[EXERCISE PROMPT]: Begin with the first line of the entries below. Copy each line exactly, stopping after the one that contains "([fork]), replacing its".

[DATA]:
(* ===== verification/Task.v ===== *)
(** * Control blocks of processes ([os/src/task/task.rs], [os/src/task/pid.rs])

    Making a process from a program ([task_new], [spawn]) or from another process
    ([fork]), replacing its program ([exec]), its kernel stack, and what happens
    when the last [Arc] to it is dropped ([drop_task]). *)

From S2P Require Import Prelude Bytes BlockCache Address FrameAlloc PageTable UserBuf MemorySet Context Pid Kernel.

(** ** [TaskControlBlockInner] *)

(** Division by zero panics; a priority is never 0. *)
Definition update_stride (i : TaskControlBlockInner) : res TaskControlBlockInner :=
  q ← checked_div BIG_STRIDE (task_priority i);
  mret (with_stride (wrap64 (task_stride i + q)) i).

Definition is_zombie (i : TaskControlBlockInner) : bool := bool_decide (task_status i = Zombie).

(** The first free descriptor; the table grows when all are taken. *)
Definition alloc_fd (i : TaskControlBlockInner) : TaskControlBlockInner * nat :=
  match find_idx (λ fd, match fd with None => true | Some _ => false end) (fd_table i) with
  | Some (fd, _) => (i, fd)
  | None => (with_fd_table (fd_table i ++ [None]) i, length (fd_table i))
  end.

Section task.
Context {D : Type} `{BlockDevice D} `{Platform}.
Notation K := (K D).

(** ** Identifiers and kernel stacks *)
Definition k_pid_alloc : K Z :=
  pa ← gets PID_ALLOCATOR;
  let '(pa, pid) := pid_alloc pa in
  modify (set_pids pa);;
  mret pid.

(** [Drop for PidHandle] *)
Definition drop_pid (pid : Z) : K unit :=
  pa ← gets PID_ALLOCATOR;
  pa ← on_res (pid_dealloc pid pa);
  modify (set_pids pa).

(** [KernelStack::new]: the answer of [insert_framed_area] is not looked at. *)
Definition kernel_stack_new (pid : Z) : K unit :=
  let '(kernel_stack_bottom, kernel_stack_top) := kernel_stack_position pid in
  _ ← on_kernel_space (insert_framed_area kernel_stack_bottom kernel_stack_top (Z.lor PERM_R PERM_W));
  mret tt.

(** [Drop for KernelStack] *)
Definition drop_kernel_stack (pid : Z) : K unit :=
  let '(kernel_stack_bottom, _) := kernel_stack_position pid in
  vpn ← on_res (page_of_addr kernel_stack_bottom);
  on_kernel_space (λ ms, ms ← remove_area_with_start_vpn vpn ms; mret (ms, tt)).

(** ** Making processes *)
Definition trap_cx_page_of (ms : MemorySet) : K Z :=
  vpn ← on_res (page_of_addr TRAP_CONTEXT);
  r ← on_mm (ms_translate vpn ms);
  pte ← unwrap r;
  mret (pte_ppn pte).

(** [KERNEL_SPACE.exclusive_access().token()] *)
Definition kernel_token : K Z := ms ← gets KERNEL_SPACE; mret (ms_token ms).

Definition std_fds : list (option FileRef) := [Some Stdin; Some Stdout; Some Stdout].

Definition new_inner (trap_cx_ppn base_size kernel_stack_top : Z) (ms : MemorySet) (parent : option nat)
    (fds : list (option FileRef)) : TaskControlBlockInner :=
  mkInner trap_cx_ppn base_size (Fresh (goto_trap_return trap_return_entry kernel_stack_top)) Ready 0
    (replicate (Z.to_nat MAX_SYSCALL_NUM) 0) 16 0 ms parent [] 0 fds.

(** [Arc::new] *)
Definition arc_new (pid : Z) (i : TaskControlBlockInner) : K nat :=
  t ← gets next_tcb;
  modify (add_tcb (mkTcb pid (cell_new i)));;
  mret t.

(** [*trap_cx = TrapContext::app_init_context(..)] *)
Definition init_trap_cx (ppn entry_point user_sp kernel_stack_top : Z) : K unit :=
  token ← kernel_token;
  on_mm (set_cx ppn (app_init_context sstatus_user entry_point user_sp token kernel_stack_top trap_handler_entry)).

(** [TaskControlBlock::new]: only used for the creation of initproc *)
Definition task_new (elf_data : list byte) : K nat :=
  '(memory_set, user_sp, entry_point) ← on_mm (from_elf strampoline elf_new elf_data);
  trap_cx_ppn ← trap_cx_page_of memory_set;
  pid ← k_pid_alloc;
  kernel_stack_new pid;;
  let kernel_stack_top := get_top pid in
  t ← arc_new pid (new_inner trap_cx_ppn user_sp kernel_stack_top memory_set None std_fds);
  ppn ← read_inner t Kernel.trap_cx_ppn;
  init_trap_cx ppn entry_point user_sp kernel_stack_top;;
  mret t.

(** Load a new elf to replace the original application address space *)
Definition exec (t : nat) (elf_data : list byte) : K unit :=
  '(memory_set, user_sp, entry_point) ← on_mm (from_elf strampoline elf_new elf_data);
  trap_cx_ppn ← trap_cx_page_of memory_set;
  inner ← borrow t;
  (* the old address space is dropped *)
  on_mm (drop_memory_set (Kernel.memory_set inner));;
  let inner := with_memory_set memory_set inner in
  let inner := with_trap_cx_ppn trap_cx_ppn inner in
  tcb ← tcb_of t;
  init_trap_cx (Kernel.trap_cx_ppn inner) entry_point user_sp (get_top (tcb_pid tcb));;
  release t inner.

(** Fork from parent to child *)
Definition fork (t : nat) : K nat :=
  parent_inner ← borrow t;
  memory_set ← on_mm (from_existed_user strampoline (Kernel.memory_set parent_inner));
  trap_cx_ppn ← trap_cx_page_of memory_set;
  pid ← k_pid_alloc;
  kernel_stack_new pid;;
  let kernel_stack_top := get_top pid in
  new_fd_table ← for_ (fd_table parent_inner) (λ new_fd_table fd,
    match fd with
    | Some file => mret (new_fd_table ++ [Some file])
    | None => mret (new_fd_table ++ [None])
    end) [];
  child ← arc_new pid (new_inner trap_cx_ppn (base_size parent_inner) kernel_stack_top memory_set (Some t) new_fd_table);
  let parent_inner := with_children (children parent_inner ++ [child]) parent_inner in
  ppn ← read_inner child Kernel.trap_cx_ppn;
  cx ← on_mm (get_cx ppn);
  on_mm (set_cx ppn (with_kernel_sp kernel_stack_top cx));;
  release t parent_inner;;
  mret child.

(** Create a new child process that executes a specified file *)
Definition spawn (t : nat) (elf_data : list byte) : K nat :=
  pid ← k_pid_alloc;
  kernel_stack_new pid;;
  let kernel_stack_top := get_top pid in
  '(memory_set, user_sp, entry_point) ← on_mm (from_elf strampoline elf_new elf_data);
  trap_cx_ppn ← trap_cx_page_of memory_set;
  child ← arc_new pid (new_inner trap_cx_ppn user_sp kernel_stack_top memory_set (Some t) std_fds);
  parent_inner ← borrow t;
  let parent_inner := with_children (children parent_inner ++ [child]) parent_inner in
  init_trap_cx trap_cx_ppn entry_point user_sp kernel_stack_top;;
  release t parent_inner;;
  mret child.

(** ** Dropping references *)

(** [Arc::strong_count], without the references that local variables hold: the ready
    queue, the processor, the children of all processes and [INITPROC]. *)
Definition count (t : nat) (l : list nat) : nat := length (filter (λ u, u = t) l).

Definition strong_refs (k : kernel D) (t : nat) : nat :=
  count t (ready_queue k) + count t (option_list (current_ k)) + count t (option_list (INITPROC k)) +
  sum_list ((λ e, count t (children (value (inner e.2)))) <$> map_to_list (tcbs k)).

(** A local [Arc] to [t] goes out of scope: when it was the last one, the control block is
    dropped, field by field, and with it the references to its children. *)
Fixpoint drop_task (fuel : nat) (t : nat) : K unit :=
  match fuel with
  | O => mthrow OutOfFuel
  | S fuel =>
      k ← get;
      if bool_decide (strong_refs k t = 0%nat) then
        tcb ← tcb_of t;
        modify (λ k, set_tcbs (delete t (tcbs k)) k);;
        drop_pid (tcb_pid tcb);;
        drop_kernel_stack (tcb_pid tcb);;
        on_mm (drop_memory_set (memory_set (value (inner tcb))));;
        for_ (children (value (inner tcb))) (λ _ c, drop_task fuel c) tt
      else mret tt
  end.

Definition drop_arc (t : nat) : K unit :=
  m ← gets tcbs;
  drop_task (S (size m)) t.
End task.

[RESPONSE FOR THIS EXERCISE]:
(* ===== verification/Task.v ===== *)
(** * Control blocks of processes ([os/src/task/task.rs], [os/src/task/pid.rs])

    Making a process from a program ([task_new], [spawn]) or from another process
    ([fork]), replacing its program ([exec]), its kernel stack, and what happens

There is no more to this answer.